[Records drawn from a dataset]
================================

Lemma decimal_value_to_uint (p : positive) :
  decimal_value (Pos.to_uint p) 0 = Zpos p.
Proof.
  rewrite decimal_value_of_uint, DecimalPos.Unsigned.of_to. reflexivity.
Qed.

Lemma decimal_value_le (d : Decimal.uint) (acc : Z) :
  0 <= acc -> acc <= decimal_value d acc.
Proof.
  revert acc. induction d; intros acc Hacc; cbn [decimal_value]; [lia | ..];
    match goal with
    | |- _ <= decimal_value _ ?x => specialize (IHd x); lia
    end.
Qed.

Lemma Atoi_fast_digits (d : Decimal.uint) (acc : Z) :
  strconv.Atoi_fast (NilEmpty.string_of_uint d) acc = Some (decimal_value d acc).
Proof.
  revert acc. induction d; intros acc;
    cbn [NilEmpty.string_of_uint strconv.Atoi_fast decimal_value];
    [reflexivity | ..];
    match goal with
    | |- context [(byte_val ?c - 48) mod 256] =>
        let v := eval vm_compute in ((byte_val c - 48) mod 256) in
        change ((byte_val c - 48) mod 256) with v
    end; cbn [Z.ltb Z.compare Pos.compare Pos.compare_cont]; apply IHd.
Qed.

Lemma ParseUint_loop_digits (d : Decimal.uint) (acc : Z) :
  0 <= acc ->
  decimal_value d acc <= 2 ^ 64 - 1 ->
  strconv.ParseUint_loop 10 (strconv.maxUint64 / 10 + 1) (2 ^ 64 - 1)
    (NilEmpty.string_of_uint d) acc
  = (decimal_value d acc, None).
Proof.
  change (strconv.maxUint64 / 10 + 1) with 1844674407370955162.
  change (2 ^ 64 - 1) with 18446744073709551615.
  revert acc. induction d; intros acc Hacc Hmax;
    cbn [NilEmpty.string_of_uint strconv.ParseUint_loop decimal_value] in *;
    [reflexivity | ..];
    match goal with
    | |- context [strconv.digit_of ?c] =>
        let v := eval vm_compute in (strconv.digit_of c) in
        change (strconv.digit_of c) with v
    end; cbv iota beta;
    match goal with
    | H : decimal_value d ?x <= _ |- _ =>
        pose proof (decimal_value_le d x ltac:(lia)) as Hle
    end;
    match goal with
    | |- context [10 <=? ?k] => change (10 <=? k) with false
    end; cbv iota;
    (destruct (1844674407370955162 <=? acc) eqn:Hc; [lia|]);
    change (2 ^ 64) with 18446744073709551616;
    rewrite Z.mod_small by lia;
    match goal with
    | |- context [(?a <? ?b) || (?c <? ?a)] =>
        replace ((a <? b) || (c <? a)) with false by lia
    end; apply IHd; lia.
Qed.
(** * Load-plan normalisation and delay classification

    A shallow embedding of the order-normalisation core of the load-plan
    tooling: [parse_loadplan.py] (cell classification, stage resolution,
    row normalisation), the dashboard's delay rules patched in by
    [create_v6_dashboard.py] (JavaScript [isDelayed] / [isWarning]) and
    the report generator's [is_delayed_record]
    ([scripts/generate_consolidated.py]); further the batch loops of
    both scripts, the statistics printed by [create_v6_dashboard.py]
    and the rows and counts of the report workbook.

    Conventions of the embedding.
    - Python [str] values are modelled as [string]; only the ASCII range
      is interpreted (white space, digits, letter case), which is what
      the spreadsheets' control columns hold.
    - Python [int] is [Z].  A Python [float] is an IEEE binary64 value,
      kept exactly as a dyadic number [m * 2^e]; [float(str)] performs
      the correctly rounded decimal-to-binary conversion.
    - Exceptions are explicit: a computation that may raise returns
      [res A]; the per-row [try/except] of [parse_factory_file] is an
      ordinary pattern match on that result. *)

From Stdlib Require Import ZArith List String Ascii Bool Lia.
From Stdlib Require Import DecimalString DecimalPos.
From Stdlib Require Import Sorted Permutation.
Import ListNotations.
Open Scope string_scope.
Open Scope Z_scope.

(** ** Python text primitives *)

Module PyText.

(** Characters removed by [str.strip()] in the ASCII range:
    TAB, LF, VT, FF, CR, FS, GS, RS, US and SPACE. *)
Definition is_space (c : ascii) : bool :=
  let n := nat_of_ascii c in
  ((9 <=? n)%nat && (n <=? 13)%nat) || ((28 <=? n)%nat && (n <=? 32)%nat).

================================

## Exercise objective
The entries above must each be repeated exactly.

## Response to this task
Lemma decimal_value_to_uint (p : positive) :
  decimal_value (Pos.to_uint p) 0 = Zpos p.
Proof.
  rewrite decimal_value_of_uint, DecimalPos.Unsigned.of_to. reflexivity.
Qed.

Lemma decimal_value_le (d : Decimal.uint) (acc : Z) :
  0 <= acc -> acc <= decimal_value d acc.
Proof.
  revert acc. induction d; intros acc Hacc; cbn [decimal_value]; [lia | ..];
    match goal with
    | |- _ <= decimal_value _ ?x => specialize (IHd x); lia
    end.
Qed.

Lemma Atoi_fast_digits (d : Decimal.uint) (acc : Z) :
  strconv.Atoi_fast (NilEmpty.string_of_uint d) acc = Some (decimal_value d acc).
Proof.
  revert acc. induction d; intros acc;
    cbn [NilEmpty.string_of_uint strconv.Atoi_fast decimal_value];
    [reflexivity | ..];
    match goal with
    | |- context [(byte_val ?c - 48) mod 256] =>
        let v := eval vm_compute in ((byte_val c - 48) mod 256) in
        change ((byte_val c - 48) mod 256) with v
    end; cbn [Z.ltb Z.compare Pos.compare Pos.compare_cont]; apply IHd.
Qed.

Lemma ParseUint_loop_digits (d : Decimal.uint) (acc : Z) :
  0 <= acc ->
  decimal_value d acc <= 2 ^ 64 - 1 ->
  strconv.ParseUint_loop 10 (strconv.maxUint64 / 10 + 1) (2 ^ 64 - 1)
    (NilEmpty.string_of_uint d) acc
  = (decimal_value d acc, None).
Proof.
  change (strconv.maxUint64 / 10 + 1) with 1844674407370955162.
  change (2 ^ 64 - 1) with 18446744073709551615.
  revert acc. induction d; intros acc Hacc Hmax;
    cbn [NilEmpty.string_of_uint strconv.ParseUint_loop decimal_value] in *;
    [reflexivity | ..];
    match goal with
    | |- context [strconv.digit_of ?c] =>
        let v := eval vm_compute in (strconv.digit_of c) in
        change (strconv.digit_of c) with v
    end; cbv iota beta;
    match goal with
    | H : decimal_value d ?x <= _ |- _ =>
        pose proof (decimal_value_le d x ltac:(lia)) as Hle
    end;
    match goal with
    | |- context [10 <=? ?k] => change (10 <=? k) with false
    end; cbv iota;
    (destruct (1844674407370955162 <=? acc) eqn:Hc; [lia|]);
    change (2 ^ 64) with 18446744073709551616;
    rewrite Z.mod_small by lia;
    match goal with
    | |- context [(?a <? ?b) || (?c <? ?a)] =>
        replace ((a <? b) || (c <? a)) with false by lia
    end; apply IHd; lia.
Qed.
(** * Load-plan normalisation and delay classification

    A shallow embedding of the order-normalisation core of the load-plan
    tooling: [parse_loadplan.py] (cell classification, stage resolution,
    row normalisation), the dashboard's delay rules patched in by
    [create_v6_dashboard.py] (JavaScript [isDelayed] / [isWarning]) and
    the report generator's [is_delayed_record]
    ([scripts/generate_consolidated.py]); further the batch loops of
    both scripts, the statistics printed by [create_v6_dashboard.py]
    and the rows and counts of the report workbook.

    Conventions of the embedding.
    - Python [str] values are modelled as [string]; only the ASCII range
      is interpreted (white space, digits, letter case), which is what
      the spreadsheets' control columns hold.
    - Python [int] is [Z].  A Python [float] is an IEEE binary64 value,
      kept exactly as a dyadic number [m * 2^e]; [float(str)] performs
      the correctly rounded decimal-to-binary conversion.
    - Exceptions are explicit: a computation that may raise returns
      [res A]; the per-row [try/except] of [parse_factory_file] is an
      ordinary pattern match on that result. *)

From Stdlib Require Import ZArith List String Ascii Bool Lia.
From Stdlib Require Import DecimalString DecimalPos.
From Stdlib Require Import Sorted Permutation.
Import ListNotations.
Open Scope string_scope.
Open Scope Z_scope.

(** ** Python text primitives *)

Module PyText.

(** Characters removed by [str.strip()] in the ASCII range:
    TAB, LF, VT, FF, CR, FS, GS, RS, US and SPACE. *)
Definition is_space (c : ascii) : bool :=
  let n := nat_of_ascii c in
  ((9 <=? n)%nat && (n <=? 13)%nat) || ((28 <=? n)%nat && (n <=? 32)%nat).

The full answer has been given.